Maria Elisa Hospita
16 Mei 2019•Update: 16 Mei 2019
Beyza Binnur Donmez
ANKARA
Organisasi Nasional Rohingya Arakan mengatakan bahwa stabilisasi diperlukan di Arakan, Myanmar, agar orang-orang yang ingin kembali ke tempat asal mereka merasa aman.
"Turki dapat memberikan kontribusi besar untuk stabilisasi itu," ujar Nurul Islam, ketua organisasi itu, saat acara buka puasa yang diselenggarakan oleh organisasi Turki-Eropa Hasene IGMG.

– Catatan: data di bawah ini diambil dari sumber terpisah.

(** and when the generator throws for the profile of the request: with the
    key missing and a first goal named constructor, the answer is the plan
    for no profile, with its 144 entries, and not a plan of the four days
    asked for. *)
Example answer_for_inherited_goal :
  let p := mkProfile (Some 30) None None None (Some "ativo") (Some ["constructor"])
                     (Some 4) None None None in
  let r := handler readsEightWeeks (mkRequest "POST" (Some (Some p))) None FetchRejects in
  createFallbackPlan (Some p) = None /\
  status r = 200 /\
  Some (body r) = option_map (fun plan => Some (planJson plan)) (createFallbackPlan None).
Proof. cbv zeta. split; [reflexivity|]. split; reflexivity. Qed.

End GenerateFacts.

Module FrontendFacts.
Import Js Scenarios.

(** The frontend takes [duration_weeks] from the answer when it is a
    number other than zero. *)
Lemma buildPlan_duration (data : JValue) (n : Z) (plan : Frontend.WorkoutPlan) :
  Frontend.buildPlan (Some data) false = Some plan ->
  get data "duration_weeks" = Some (JNumber n) -> n <> 0 ->
  Frontend.duration_weeks plan = JNumber n.
Proof.
  unfold Frontend.buildPlan. destruct data as [| | | | |fields]; try discriminate.
  cbn [get]. destruct (_ && _); [discriminate|].
  intros [= <-] Hn Hnz. cbn [Frontend.duration_weeks]. rewrite Hn.
  unfold or_else, truthy. apply Z.eqb_neq in Hnz. now rewrite Hnz.
Qed.

(** A fallback plan passes the guards of the frontend. *)
Lemma buildPlan_fallback (userProfile : option Plan.UserProfile) (fallbackPlan : Plan.WorkoutPlan) :
  Plan.createFallbackPlan userProfile = Some fallbackPlan ->
  exists plan,
    Frontend.buildPlan (Some (Plan.planJson fallbackPlan)) false = Some plan.
Proof.
  intros H.
  destruct (PlanFacts.createFallbackPlan_cases userProfile)
    as [[E _]|(goalDesc & _ & _ & E)]; rewrite E in H; [discriminate|].
  injection H as <-.
  unfold Frontend.buildPlan, Plan.planJson. cbn [lookup String.eqb Ascii.eqb Bool.eqb].
  unfold Plan.planOf. cbn [Plan.title truthy_opt truthy String.append].
  cbn [String.eqb negb andb]. eauto.
Qed.

(** C4. The plan createFallbackPlan returns has duration_weeks 12, and the
    plan the frontend builds from an answer, saves and shows carries the
    duration_weeks of that answer whenever it is a number other than zero:
    12 when the answer is a fallback plan. *)
Theorem plan_duration_weeks :
  (forall userProfile fallbackPlan,
      Plan.createFallbackPlan userProfile = Some fallbackPlan ->
      Plan.duration_weeks fallbackPlan = 12) /\
  (forall userProfile,
      exists plan,
        Frontend.generateWorkoutPlan (Generate.fallback userProfile) true = Some plan /\
        Frontend.duration_weeks plan = JNumber 12) /\
  (forall r data n plan saved,
      Frontend.generateWorkoutPlan r saved = Some plan ->
      Generate.body r = Some data ->
      get data "duration_weeks" = Some (JNumber n) -> n <> 0 ->
      Frontend.duration_weeks plan = JNumber n).
Proof.
  split; [| split].
  - intros userProfile fallbackPlan H.
    destruct (PlanFacts.createFallbackPlan_cases userProfile)
      as [[E _]|(goalDesc & _ & _ & E)]; rewrite E in H; [discriminate|].
    injection H as <-. reflexivity.
  - intros userProfile.
    destruct (GenerateFacts.fallback_plan userProfile) as (fallbackPlan & -> & H).
    assert (Hs : exists up, Plan.createFallbackPlan up = Some fallbackPlan)
      by (destruct H as [H|[_ H]]; eauto).
    destruct Hs as (up & Hup).
    destruct (buildPlan_fallback up fallbackPlan Hup) as (plan & E).
    exists plan. unfold Frontend.generateWorkoutPlan, Frontend.invoke.
    cbn [Generate.jsonResponse Generate.status Generate.body Z.leb Z.ltb Z.compare
         Pos.compare Pos.compare_cont andb].
    rewrite E. split; [reflexivity|].
    apply (buildPlan_duration _ 12 _ E); [| lia].
    destruct (PlanFacts.createFallbackPlan_cases up)
      as [[E' _]|(goalDesc & _ & _ & E')]; rewrite E' in Hup; [discriminate|].
    injection Hup as <-. reflexivity.
  - intros r data n plan saved. unfold Frontend.generateWorkoutPlan, Frontend.invoke.
    destruct (_ && _); [| discriminate].
    destruct (Frontend.buildPlan (Generate.body r) false) as [plan'|] eqn:E;
      [| discriminate].
    destruct saved; [| discriminate].
    intros [= <-] Hb. rewrite Hb in E. now apply buildPlan_duration.
Qed.

Lemma plan_duration_weeks_witness :
  let r := Generate.jsonResponse
             (JObject [ ("title", JString "Plano"); ("duration_weeks", JNumber 12);
                        ("exercises", JArray []) ]) in
  exists plan,
    Frontend.generateWorkoutPlan r true = Some plan /\
    Frontend.duration_weeks plan = JNumber 12.
Proof.
  intros r. eexists. split; [reflexivity|].
  eapply (proj2 (proj2 plan_duration_weeks) r _ 12 _ true);
    [reflexivity | reflexivity | reflexivity | lia].
Defined.

(** An answer of the language model that declares eight weeks goes
    through the endpoint and the frontend with its eight weeks: the plan
    saved and shown is not a 12-week plan. *)
Lemma llm_plan_of_eight_weeks :
  let r := Generate.handler readsEightWeeks
             (Generate.mkRequest "POST" (Some (Some profile))) (Some "gsk_1")
             (Generate.OkData (completion "{...}")) in
  exists plan,
    Frontend.generateWorkoutPlan r true = Some plan /\
    Frontend.duration_weeks plan = JNumber 8 /\
    Frontend.duration_weeks plan <> JNumber 12.
Proof.
  cbv zeta. eexists. split; [vm_compute; reflexivity|].
  split; [reflexivity | discriminate].
Qed.

End FrontendFacts.

Module CleanupFacts.
Import Cleanup Scenarios.

Lemma perPage_pos : (0 < perPage)%nat.
Proof. unfold perPage. lia. Qed.

(** The page loop, from page [q + 1] on: it throws, or it appends the
    users not yet read. *)
Lemma fetchPages_reads (w : World) (users : list AuthUser) :
  forall (fuel q : nat) (allUsers : list AuthUser),
    (q * perPage <= List.length users)%nat ->
    (List.length users - q * perPage < fuel)%nat ->
    (fetchPages w users fuel (S q) allUsers = Thrown /\
     exists page, listUsersError w page = true) \/
    fetchPages w users fuel (S q) allUsers
    = AllUsers (allUsers ++ skipn (q * perPage) users)%list.
Proof.
  pose proof perPage_pos as Hpos.
  induction fuel as [|fuel IH]; intros q allUsers Hle Hfuel; [lia|].
  cbn [fetchPages].
  destruct (listUsersError w (S q)) eqn:Herr; [left; eauto|].
  unfold listUsers. replace (S q - 1)%nat with q by lia.
  set (k := (q * perPage)%nat) in *.
  set (rest := skipn k users).
  assert (Hrest : List.length rest = (List.length users - k)%nat)
    by (subst rest; apply List.length_skipn).
  pose proof (List.length_firstn perPage rest) as Hlen.
  destruct (Nat.eqb_spec (List.length (firstn perPage rest)) 0) as [H0|H0].
  - right. f_equal.
    assert (rest = []) as -> by (apply List.length_zero_iff_nil; lia).
    now rewrite app_nil_r.
  - destruct (Nat.ltb_spec (List.length (firstn perPage rest)) perPage) as [Hlt|Hge].
    + right. f_equal. f_equal. apply firstn_all2. lia.
    + specialize (IH (S q) (allUsers ++ firstn perPage rest)%list).
      replace (S q * perPage)%nat with (perPage + k)%nat in IH by (subst k; lia).
      destruct IH as [IH|IH]; [lia | lia | left; exact IH |].
      right. rewrite IH. f_equal.
      rewrite <- app_assoc. f_equal.
      rewrite <- (skipn_skipn perPage k users). fold rest.
      apply firstn_skipn.
Qed.

(** The fuel the handler gives the page loop is enough. *)
Lemma fetchPages_total (w : World) (users : list AuthUser) :
  (fetchPages w users (S (List.length users)) 1 [] = Thrown /\
   exists page, listUsersError w page = true) \/
  fetchPages w users (S (List.length users)) 1 [] = AllUsers users.
Proof.
  destruct (fetchPages_reads w users (S (List.length users)) 0 []) as [H|H];
    [simpl; lia | simpl; lia | left; exact H | right; exact H].
Qed.

Lemma usersToCheck_old (w : World) (db : Db) (now : Z) (users : list AuthUser) (n : Z) :
  usersToCheck w db now = Some (users, n) ->
  forall user, In user users -> created_at user < limitDate now.
Proof.
  unfold usersToCheck, directQuery, filteredUsers.
  destruct (directTable w) as [table|].
  - intros [= <- _] user Hin. apply filter_In in Hin. lia.
  - destruct (fetchPages _ _ _ _ _) as [| |allUsers]; try discriminate.
    intros [= <- _] user Hin. apply filter_In in Hin. lia.
Qed.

Hasene IGMG adalah organisasi nirlaba yang didirikan oleh orang-orang Turki yang bekerja di Jerman.
Menurut dia, sebanyak 500.000 Rohingya hidup dalam kondisi yang memprihatinkan, sementara hampir 800.000 orang mencari perlindungan di Bangladesh sebagai pengungsi.
"Kami tidak ingin menjalani kehidupan sebagai pengungsi, baik di Bangladesh ataupun di tempat lain. Kami ingin kembali ke tanah air kami, tapi kami tak bisa kembali ke tempat di mana genosida masih berlangsung," kata Islam.

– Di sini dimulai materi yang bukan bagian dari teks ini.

Lemma readonly_lookup_all qm infos acc : readonly (lookup_all qm infos acc).
Proof.
  revert infos acc. induction qm as [|[qn gns] qm IH]; simpl; solve_readonly.
  - apply readonly_lookup_groups.
  - apply IH.
Qed.

Lemma readonly_lookupgroup_all gm infos acc : readonly (lookupgroup_all gm infos acc).
Proof.
  revert infos acc. induction gm as [|[gn qns] gm IH]; simpl; solve_readonly.
  - apply readonly_lookupgroup_queues.
  - apply IH.
Qed.

(** Update, Lookup, LookupGroup, GetSingleGroup, GetSendMetrics,
    GetReceiveMetrics and AckMsg write to no store, whatever their outcome;
    AckMsg fails NotImplemented without calling any collaborator, and
    Update succeeds on a queue the forced registry check finds. *)
Theorem readonly_operations (q g : string) (st en n : Z) :
  readonly (Update q) /\ readonly (Lookup q g) /\ readonly (LookupGroup g) /\
  readonly (GetSingleGroup g q) /\ readonly (GetSendMetrics q g st en n) /\
  readonly (GetReceiveMetrics q g st en n) /\
  (forall w, AckMsg q g w = (Fail ErrNotImplemented, w)) /\
  (forall w, w_faulty w (CExistTopic q true) = false ->
             mem q (topics (s_reg (w_store w))) = true -> fst (Update q w) = Ok tt).
Proof.
  repeat split.
  - unfold Update. rewrite check_name_ret. solve_readonly.
  - unfold Lookup. solve_readonly; auto using readonly_lookup_all, readonly_lookup_groups.
  - unfold LookupGroup. solve_readonly; auto using readonly_lookupgroup_all,
      readonly_lookupgroup_queues.
  - unfold GetSingleGroup. solve_readonly.
  - unfold GetSendMetrics. solve_readonly.
  - unfold GetReceiveMetrics. solve_readonly.
  - intros [s f tr] HE HT. simpl in *. unfold_ops. simpl. rewrite HE. simpl.
    now rewrite HT.
Qed.

(** Every operation that checks the registry with a forced refresh fails
    NotFound, writing to no store, when that check finds no topic. *)
Theorem strict_ops_absent_queue (q g grp : string) (wr rd : bool) (url : string)
    (ips : list string) (st en n : Z) (w : World)
    (HE : w_faulty w (CExistTopic q true) = false)
    (HT : mem q (topics (s_reg (w_store w))) = false) :
  fst (Update q w) = Fail ErrNotFound /\ w_store (snd (Update q w)) = w_store w /\
  fst (Delete q w) = Fail ErrNotFound /\ w_store (snd (Delete q w)) = w_store w /\
  fst (AddGroup grp q wr rd url ips w) = Fail ErrNotFound /\
  w_store (snd (AddGroup grp q wr rd url ips w)) = w_store w /\
  fst (UpdateGroup grp q wr rd url ips w) = Fail ErrNotFound /\
  w_store (snd (UpdateGroup grp q wr rd url ips w)) = w_store w /\
  fst (DeleteGroup grp q w) = Fail ErrNotFound /\
  w_store (snd (DeleteGroup grp q w)) = w_store w /\
  fst (GetSingleGroup grp q w) = Fail ErrNotFound /\
  fst (GetSendMetrics q g st en n w) = Fail ErrNotFound /\
  fst (GetReceiveMetrics q g st en n w) = Fail ErrNotFound.
Proof.
  destruct w as [s f tr]. simpl in HE, HT. unfold_ops. simpl. rewrite HE. simpl.
  rewrite HT. simpl. repeat split.
Qed.

Lemma strict_ops_absent_queue_witness :
  fst (AddGroup "g1" "missing" true true "" [] two_queues_world) = Fail ErrNotFound /\
  w_store (snd (AddGroup "g1" "missing" true true "" [] two_queues_world)) =
    w_store two_queues_world.
Proof.
  destruct (strict_ops_absent_queue "missing" "g1" "g1" true true "" [] 0 1 1 two_queues_world
              eq_refl eq_refl) as [_ [_ [_ [_ [H1 [H2 _]]]]]].
  split; [exact H1 | exact H2].
Defined.

(** SendMsg and ReceiveMsg fail NotFound, writing to no store, when the
    registry's cached view has no topic for the queue. *)
Theorem lenient_ops_absent_queue (q g : string) (d : payload) (w : World)
    (HE : w_faulty w (CExistTopic q false) = false)
    (HC : mem q (cached (s_reg (w_store w))) = false) :
  fst (SendMsg q g d w) = Fail ErrNotFound /\ w_store (snd (SendMsg q g d w)) = w_store w /\
  fst (ReceiveMsg q g w) = Fail ErrNotFound /\ w_store (snd (ReceiveMsg q g w)) = w_store w.
Proof.
  destruct w as [s f tr]. simpl in HE, HC. unfold_ops. simpl. rewrite HE. simpl.
  rewrite HC. simpl. repeat split.
Qed.

Lemma lenient_ops_absent_queue_witness :
  fst (SendMsg "missing" "g1" [] two_queues_world) = Fail ErrNotFound.
Proof.
  destruct (lenient_ops_absent_queue "missing" "g1" [] two_queues_world eq_refl eq_refl)
    as [H _]. exact H.
Defined.

Lemma is_key_spec g q c : is_key g q c = true <-> group_key c = (g, q).
Proof.
  unfold is_key, group_key. rewrite andb_true_iff, !String.eqb_eq. split.
  - intros [-> ->]. reflexivity.
  - intros H. inversion H. auto.
Qed.

Lemma find_app_none {A} (f : A -> bool) l1 l2 :
  find f l1 = None -> find f (l1 ++ l2) = find f l2.
Proof. induction l1 as [|x l1 IH]; simpl; [auto|]. destruct (f x); [discriminate|auto]. Qed.

Lemma find_app {A} (f : A -> bool) l1 l2 :
  find f (l1 ++ l2) = match find f l1 with Some y => Some y | None => find f l2 end.
Proof. induction l1 as [|x l1 IH]; simpl; [auto|]. destruct (f x); auto. Qed.

Lemma find_filter_removed g q gs :
  find (is_key g q) (filter (fun c => negb (is_key g q c)) gs) = None.
Proof.
  induction gs as [|x gs IH]; simpl; [reflexivity|].
  destruct (is_key g q x) eqn:E; simpl; [exact IH|]. rewrite E. exact IH.
Qed.

Lemma find_filter_other g q g' q' gs :
  (g', q') <> (g, q) ->
  find (is_key g' q') (filter (fun c => negb (is_key g q c)) gs) = find (is_key g' q') gs.
Proof.
  intros Hne. induction gs as [|x gs IH]; simpl; [reflexivity|].
  destruct (is_key g q x) eqn:E; simpl.
  - destruct (is_key g' q' x) eqn:E'; [|exact IH].
    apply is_key_spec in E, E'. congruence.
  - destruct (is_key g' q' x); [reflexivity|exact IH].
Qed.



(** AddGroup and UpdateGroup upsert: once either succeeds for (g, q),
    GetSingleGroup(g, q) returns exactly the record just written, and the
    records of every other (group, queue) pair read as before. *)
Theorem upsert_group_then_get
    (upd : string -> string -> bool -> bool -> string -> list string -> M unit)
    (g q : string) (wr rd : bool) (url : string) (ips : list string) (w : World)
    (Hupd : upd = AddGroup \/ upd = UpdateGroup)
    (Hok : fst (upd g q wr rd url ips w) = Ok tt)
    (HG : w_faulty w (CGetGroupConfig g q) = false) :
  let w1 := snd (upd g q wr rd url ips w) in
  fst (GetSingleGroup g q w1) = Ok (Some (mkGroupConfig g q wr rd url ips)) /\
  (forall g' q', (g', q') <> (g, q) ->
     find (is_key g' q') (m_groups (s_meta (w_store w1))) =
     find (is_key g' q') (m_groups (s_meta (w_store w)))).
Proof.
  destruct w as [s f tr]. simpl in HG. cbv zeta. revert Hok.
  destruct Hupd as [->| ->]; unfold_ops; case_all; intros; try discriminate;
    simpl; rewrite ?HG; simpl; try congruence; (split; [|intros g' q' Hne]).
  all: try (rewrite find_app_none by apply find_filter_removed; simpl;
            unfold is_key; simpl; now rewrite !String.eqb_refl).
  all: rewrite find_app, find_filter_other by exact Hne;
       destruct (find (is_key g' q') _); [reflexivity|]; simpl;
       destruct (is_key g' q' _) eqn:E; [|reflexivity];
       apply is_key_spec in E; unfold group_key in E; simpl in E; congruence.
Qed.


Lemma upsert_group_then_get_witness :
  fst (AddGroup "g3" "q1" false true "http://x" [] two_queues_world) = Ok tt /\
  fst (GetSingleGroup "g3" "q1" (snd (AddGroup "g3" "q1" false true "http://x" [] two_queues_world)))
    = Ok (Some (mkGroupConfig "g3" "q1" false true "http://x" [])).
Proof.
  split; [reflexivity|].
  destruct (upsert_group_then_get AddGroup "g3" "q1" false true "http://x" [] two_queues_world
              (or_introl eq_refl) eq_refl eq_refl) as [H _].
  exact H.
Defined.

(** Once DeleteGroup(g, q) succeeds, GetSingleGroup(g, q) succeeds with no
    record, and the records of every other (group, queue) pair read as
    before. *)
Theorem delete_group_then_get (g q : string) (w : World)
    (Hok : fst (DeleteGroup g q w) = Ok tt)
    (HG : w_faulty w (CGetGroupConfig g q) = false) :
  let w1 := snd (DeleteGroup g q w) in
  fst (GetSingleGroup g q w1) = Ok None /\
  (forall g' q', (g', q') <> (g, q) ->
     find (is_key g' q') (m_groups (s_meta (w_store w1))) =
     find (is_key g' q') (m_groups (s_meta (w_store w)))).
Proof.
  destruct w as [s f tr]. simpl in HG. cbv zeta. revert Hok.
  unfold DeleteGroup; unfold_ops; case_all; intros; try discriminate;
    simpl; rewrite ?HG; simpl; try congruence; (split; [|intros g' q' Hne]).
  - now rewrite find_filter_removed.
  - now apply find_filter_other.
Qed.

Lemma delete_group_then_get_witness :
  fst (DeleteGroup "g1" "q1" two_queues_world) = Ok tt /\
  fst (GetSingleGroup "g1" "q1" (snd (DeleteGroup "g1" "q1" two_queues_world))) = Ok None.
Proof.
  split; [reflexivity|].
  destruct (delete_group_then_get "g1" "q1" two_queues_world eq_refl eq_refl) as [H _].
  exact H.
Defined.



Lemma count_app_last q l : mem q l = false -> count_name q (l ++ [q]) = 1.
Proof.
  unfold count_name, mem. intro H. rewrite filter_app. simpl. rewrite String.eqb_refl.
  assert (filter (String.eqb q) l = []) as ->.
  { induction l as [|x l IH]; simpl in *; [reflexivity|].
    apply orb_false_iff in H as [H1 H2]. rewrite H1. auto. }
  reflexivity.
Qed.

Lemma count_assoc_set {A} q (v : A) l :
  mem q (map fst l) = false -> count_name q (map fst (assoc_set q v l)) = 1.
Proof.
  unfold count_name, mem. induction l as [|[k x] l IH]; simpl; intro H.
  - now rewrite String.eqb_refl.
  - apply orb_false_iff in H as [H1 H2]. rewrite H1. simpl. rewrite H1. auto.
Qed.

(** After a successful Create(q), a second Create(q) fails AlreadyExists
    and writes nothing, and each store holds q exactly once. *)
Theorem create_twice (q : string) (w : World)
    (Hok : fst (Create q w) = Ok tt)
    (HE : w_faulty w (CExistTopic q true) = false) :
  let w1 := snd (Create q w) in
  fst (Create q w1) = Fail ErrAlreadyExists /\
  w_store (snd (Create q w1)) = w_store w1 /\
  count_name q (topics (s_reg (w_store w1))) = 1 /\
  count_name q (map fst (m_queues (s_meta (w_store w1)))) = 1.
Proof.
  destruct w as [s f tr]. simpl in HE. cbv zeta. revert Hok.
  unfold_ops; case_all; intros; try discriminate; rewrite ?mem_app_last in *;
    try discriminate; repeat split;
    first [apply count_app_last | apply count_assoc_set]; assumption.
Qed.

Lemma create_twice_witness :
  fst (Create "q1" (snd (Create "q1" empty_world))) = Fail ErrAlreadyExists.
Proof.
  destruct (create_twice "q1" empty_world eq_refl eq_refl) as [H _]. exact H.
Defined.

Lemma mem_filter_other q q' l :
  q' <> q -> mem q' (filter (fun t => negb (String.eqb q t)) l) = mem q' l.
Proof.
  intro Hne. unfold mem. induction l as [|t l IH]; simpl; [reflexivity|].
  destruct (String.eqb q t) eqn:E; simpl.
  - apply String.eqb_eq in E. subst t.
    assert (String.eqb q' q = false) as -> by now apply String.eqb_neq. exact IH.
  - now rewrite IH.
Qed.

Lemma assoc_assoc_del_other {A} q q' (l : list (string * A)) :
  q' <> q -> assoc q' (assoc_del q l) = assoc q' l.
Proof.
  intro Hne. unfold assoc_del. induction l as [|[k x] l IH]; simpl; [reflexivity|].
  destruct (String.eqb q k) eqn:E; simpl.
  - apply String.eqb_eq in E. subst k.
    assert (String.eqb q' q = false) as -> by now apply String.eqb_neq. exact IH.
  - now rewrite IH.
Qed.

Islam menyebut permintaan Perdana Menteri Bangladesh Sheikh Hasina agar Majelis Umum PBB menetapkan zona aman di Negara Bagian Rakine sebagai "langkah positif".

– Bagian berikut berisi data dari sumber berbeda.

(** * The sequential operation runner of the PyMongo operation suite

    A shallow embedding of [backend/app.py] (the orchestration endpoint
    [run_all_operations], its nested [execute_operation], the catalog
    [test_operations], [list_operations] and the endpoints [api_insert_one],
    [api_rename], [api_drop]) and of the methods of
    [backend/database.py] they reach ([insert_one], [rename], [drop],
    [clear_collection]).

    Modelling conventions.
    - JSON documents and Python dicts of JSON values are [Json]; a dict is
      an association list in insertion order.
    - A Python exception is [Exn]; [str e] is its message.
    - The database driver, the HTTP transport and the wall clock are the
      environment [Env]: deterministic functions of everything that happened
      so far (the [trace]).  Quantifying over [Env] covers every behaviour of
      these collaborators.
    - Effects are threaded through the monad [M] (state plus exceptions),
      so [try]/[except] blocks are written as in the source.
    - [socketio.emit] is fire-and-forget: it appends the event to the trace
      and does not raise.
    - The run is one thread: [results_lock] guards nothing and is left out.
    - The runner reaches the endpoints through the HTTP transport only; its
      one direct use of the handle is the reset before the run.
    - Further endpoints and database methods are embedded after the runner
      (the index, update, remove, delete, count, distinct, insert, bulk-write
      and clear endpoints); the classes of the driver they construct are
      parameters ([DriverClasses]).
    - Floating point is idealised: a reading of [time.time()] is an exact
      number of microseconds, [round(x, 2)] of a duration in milliseconds is
      a number of hundredths of a millisecond, rounding half to even. *)

From Stdlib Require Import List String Ascii ZArith Bool Lia DecimalString.
Import ListNotations.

Dia mengatakan orang-orang Rohingya menyambut baik Misi Pencari Fakta PBB tentang Myanmar yang mendesak komunitas internasional untuk menyetop dukungan keuangan ke militer Myanmar.
Islam menambahkan bahwa komandan militer perlu diisolasi dan dibawa ke pengadilan yang kredibel untuk menjawab tuduhan kejahatan perang, kejahatan terhadap kemanusiaan, dan genosida.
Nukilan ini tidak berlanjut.